Lord Maccon said something very rude, and possibly true, about Countess Nadasdy's ancestry.

“I take it she did not inform BUR?” Alexia pretended artlessness.

Lord Maccon growled, low and threatening. “No, she most certainly did not!”

Miss Tarabotti nodded and looked at the earl with wide innocent eyes, imitating Ivy as best she could. It was harder than one would have thought. “The countess gave me tacit permission to involve the government at this time.” Bat, bat, bat, went the eyelashes.

This statement, in conjunction with the lashes, seemed to make Lord Maccon even more annoyed. “As if it were her decision! We should have been informed at the onset.”

Miss Tarabotti put a cautionary hand on his arm. “Her behavior was almost sad. She is quite frightened. Although she would never openly admit to being unable to cope with the situation. She did say the hive has managed to catch two of these mystery roves and that they died shortly thereafter.”

Lord Maccon's expression said he would not put it past vampires to kill their own kind.

Alexia continued. “The mysterious newcomers seem entirely new. She said they arrive knowing nothing of customs, laws, or politics.”

Lord Maccon walked along silently, processing this information for a few steps. He hated to admit it, but Miss Tarabotti had single-handedly ascertained more about what was transpiring than any of his agents. He was forced into feeling… What exactly was that sensation? Admiration? Surely not.

“Do you know what else these new ones do not know about?” asked Alexia nervously.

The earl suddenly had a very odd expression of confusion upon his face. He was eyeing her as though she had changed unexpectedly into something entirely non-Alexiaish.

“You seem to be far better informed than anyone else at the moment,” responded the earl nervously with a sniff.

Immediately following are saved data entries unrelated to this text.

(** What every request keeps, a transfer keeps. *)
Lemma transfer_keeps (I : NodeState → Prop) id b s :
  (∀ m s, I s → I (ask serves me m s).2) → I s → I (transfer_content_via serves me id b s).2.
Proof.
  intros Hask. unfold transfer_content_via. destruct (ContentId_verify id b); [|done]. cbn [negb].
  assert (∀ m s, I s → wp (ask serves me m) (λ _ s', I s') s) as Hask' by auto.
  assert (∀ m s, I s → wp (confirmed id m) (λ _ s', I s') s) as Hconf.
  { intros m s1 Hs. unfold confirmed. destruct m; wp_auto; done. }
  assert (∀ cs i s, I s → wp (send_chunks serves me id i cs) (λ _ s', I s') s) as Hsend.
  { induction cs as [|c cs IH]; intros i s1 Hs; cbn [send_chunks]; [by wp_auto|].
    apply wp_bind. eapply wp_mono; [by apply Hask'|]. intros [m|] s2 Hs2; [|done].
    destruct m; wp_auto; auto. }
  intros Hs. change (wp (if Z.of_nat (length b) <=? CONTENT_CHUNK_SIZE
    then let* answer := ask serves me (Content id b) in confirmed id answer
    else let* answer := ask serves me (ContentStart id (Z.of_nat (length b)) CONTENT_CHUNK_SIZE) in
      match answer with
      | HasContent found =>
          if bool_decide (found = id) then
            send_chunks serves me id 0 (Prelude.chunks chunk_length b) ;*
            let* answer := ask serves me (ContentComplete id) in confirmed id answer
          else afail UnexpectedResponse
      | _ => afail UnexpectedResponse
      end) (λ _ s', I s') s).
  destruct (_ <=? _).
  - apply wp_bind. eapply wp_mono; [by apply Hask'|]. intros [m|] s1 Hs1; [by apply Hconf|done].
  - apply wp_bind. eapply wp_mono; [by apply Hask'|]. intros [m|] s1 Hs1; [|done].
    destruct m; try done. case_bool_decide; [|done].
    apply wp_bind. eapply wp_mono; [by apply Hsend|]. intros [u|] s2 Hs2; [|done].
    apply wp_bind. eapply wp_mono; [by apply Hask'|]. intros [m|] s3 Hs3; [by apply Hconf|done].
Qed.

Lemma transfer_genuine id b s r s' :
  all_genuine server (inner s) → transfer_content_via serves me id b s = (Ok r, s') →
  id = ContentId_of b ∧ all_genuine server (inner s').
Proof.
  intros Hg E. split.
  - pose proof (transfer_verifies serves me id b (λ res _, is_ok res = true → id = ContentId_of b) s) as Hv.
    unfold wp in Hv. rewrite E in Hv. by apply Hv.
  - pose proof (transfer_keeps (λ s, all_genuine server (inner s)) id b s (λ m s, ask_genuine m s) Hg) as Hk.
    by rewrite E in Hk.
Qed.

(** The answer to a commit of a task the executor holds. *)
Lemma commit_genuine task s r s' :
  all_genuine server (inner s) → holds_task task (inner s) →
  ask serves me (TaskCommit (task_id task)) s = (Ok (TaskResult r), s') → genuine server task r.
Proof.
  intros Hg Ht E. apply ask_respond in E as (b&n&E); [|done]. cbn [respond] in E.
  apply all_genuine_accounted in Hg.
  destruct (execute_genuine pid clock server Hserver _ (task_id task) (node_id me) (charged b n s) Hg) as [_ Hx].
  rewrite E in Hx. destruct (Hx _ eq_refl) as (r'&task'&[= <-]&[Hgr|(c&[]&_)]&Hsame).
  by rewrite <- (Hsame task eq_refl Ht).
Qed.
Definition data_dir : string := "peerless-data".
Definition refusing : string :=
  "refusing open-admission listener: join a permissioned network first, or use --unsafe-open only on an isolated test network".

(** One turn of the loop at the end of the two start commands. *)
Definition save_turn (self : Config) (rpc : P2pRpc) : cli unit :=
  wait ;+
  let+ peers := read_peers rpc in
  on_node (node_save_peer_cache pid p2p_text self order peers).

(** *** start *)

Definition start_arguments (args : list string) : bool * string * list string :=
  match args with
  | first :: rest =>
      if bool_decide (first = "--unsafe-open") then let '(data, rest) := optional data_dir rest in (true, data, rest)
      else (false, first, rest)
  | [] => (false, data_dir, [])
  end.

Definition cmd_start (args : list string) : cli (Config * P2pServer * Output) :=
  let '(unsafe_open, data, rest) := start_arguments args in
  let+ listen := address (optional "/ip4/0.0.0.0/udp/9718/quic-v1" rest).1 in
  let+ self := open_at (path_of data) in
  let+ member := on_node (has_membership clock self) in
  if negb member && negb unsafe_open then cfail (Message_ refusing)
  else
    let+ server := listen_listener self unsafe_open listen in
    cret (self, server, Listening (self_id self) (peer_id (p2p_rpc server)) (listen_address (p2p_rpc server))).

Miss Tarabotti touched her hair self-consciously under his appraising look, and then she answered her own question. “They do not know about me.”

Lord Maccon nodded. “BUR, the packs, and the hives try to keep preternatural identity as secret as possible. If these vampires are being metamorphosed outside the hive, they would have no reason to know your kind even existed at all.”

Miss Tarabotti was struck by something. She stopped in her tracks. “That man, he said they wanted to know who I was.”

“What man?”

“The man with the handkerchief.”

Lord Maccon groaned. “So they were after you specifically, blast it! I thought they might be after any drone or vampire, and you were just exiting the hive at the wrong time. You do realize they are going to try again?”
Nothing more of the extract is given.